The natural absorption and adsorption capabilities of zeolite make it the perfect candidate to promote the ongoing health and sustainability of aquatic ecosystems. In these environments, zeolite serves three primary functions: to remove toxic levels of nitrogen and ammonium ions from aquarium waters; to provide oxygen-enriched air; to purify tank waters (Mumpton 1985 & 1999).

Hargreaves (1998) reported that fish excrement and sediment flux add to nitrogen levels in aquatic environments. If levels exceed ponds’ assimilatory capacity, water quality deteriorates due to an accumulation of nitrogenous compounds, like ammonia. When this occurs, scientists observe gill damage, hyperplasia, sterility, stunted grown, and mortality in fish (Mumpton, 1985).

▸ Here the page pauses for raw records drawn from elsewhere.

(** * NeuroScan AI: the volumetric processing and segmentation engine

    A shallow embedding of the algorithm bodies of
    [src/components/ProcessingPanel.tsx] (histogram, threshold solvers,
    intensity transforms, segmentation), [src/components/Viewport.tsx]
    (the brush, the slice viewers and the bitmap of a slice),
    [src/utils/imageProcessing.ts] (the two study differences) and
    [src/utils/dicomUtils.ts] (the volume of a DICOM series), with the
    properties the specification states about them and further
    properties that the code has.

    Numbers.  A JavaScript number that holds a sample, an intensity bound
    or an intermediate of the arithmetic is a rational [Q] and the
    arithmetic on it is exact: the rounding of IEEE doubles, and of a
    store into a [Float32Array], is not part of the model.  Loop
    counters, voxel coordinates, flat indices, bin indices and counts are
    integers [Z]; a store into an integer array wraps around.  The values
    [Infinity] and [-Infinity], with which a running minimum and maximum
    start, are constructors of [ext]; NaN appears where the Li solver can
    produce it, as [None].  The Li solver, which takes logarithms, is
    stated over the real numbers [R].

    Arrays.  The two difference functions only read their arguments and
    take them by value.  The panel and the viewport share arrays and
    write into them; there the arrays live in a store, and a run is a
    function from the store to a result and a store. *)

From Stdlib Require Import ZArith QArith Qround Qabs Reals Lia Psatz.
From stdpp Require Import base list list_numbers strings.

Open Scope Z_scope.

(** ** Numbers *)

(** [x || 1]: the guard of the source against a zero intensity range. *)
Definition or_one (x : Q) : Q := if Qeq_bool x 0 then 1%Q else x.

(** A number that may be one of the two infinities. *)
Inductive ext : Type :=
  | NegInfinity
  | Fin (q : Q)
  | Infinity.

(** [val < m] and [val > m] for a finite [val] and a running bound [m]. *)
Definition lt_ext (val : Q) (m : ext) : bool :=
  match m with
  | NegInfinity => false
  | Fin q => if Qlt_le_dec val q then true else false
  | Infinity => true
  end.

Definition gt_ext (val : Q) (m : ext) : bool :=
  match m with
  | NegInfinity => true
  | Fin q => if Qlt_le_dec q val then true else false
  | Infinity => false
  end.

(** Two's complement wrap-around of a store into an [Int32Array]. *)
Definition to_int32 (z : Z) : Z := (z + 2 ^ 31) mod 2 ^ 32 - 2 ^ 31.

(** Wrap-around of a store into a [Uint8Array]. *)
Definition to_uint8 (z : Z) : Z := z mod 256.

(** ** Arrays

    A typed array is the list of its elements; an index is a JavaScript
    number, here an integer.  A read outside the array is [None]
    ([undefined] in the source), a write outside it changes nothing. *)

Definition zget {A} (l : list A) (i : Z) : option A :=
  if i <? 0 then None else l !! Z.to_nat i.

Definition zset {A} (l : list A) (i : Z) (x : A) : list A :=
  if i <? 0 then l else <[Z.to_nat i := x]> l.

Definition zlen {A} (l : list A) : Z := Z.of_nat (length l).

Studies have proven that zeolite’s ion exchange properties control nitrogen content and can provide an effective means for ammonium removal (Mumpton, 1985 & 1999). In fact, studies have found that up to 97 percent of ammonium produced in aquatic systems can be removed by zeolite ion-exchange (Mumpton, 1985). As an added advantage, zeolite treatments are low cost and the mineral itself has a high tolerance to changing temperatures and chemical conditions (Mumpton, 1985).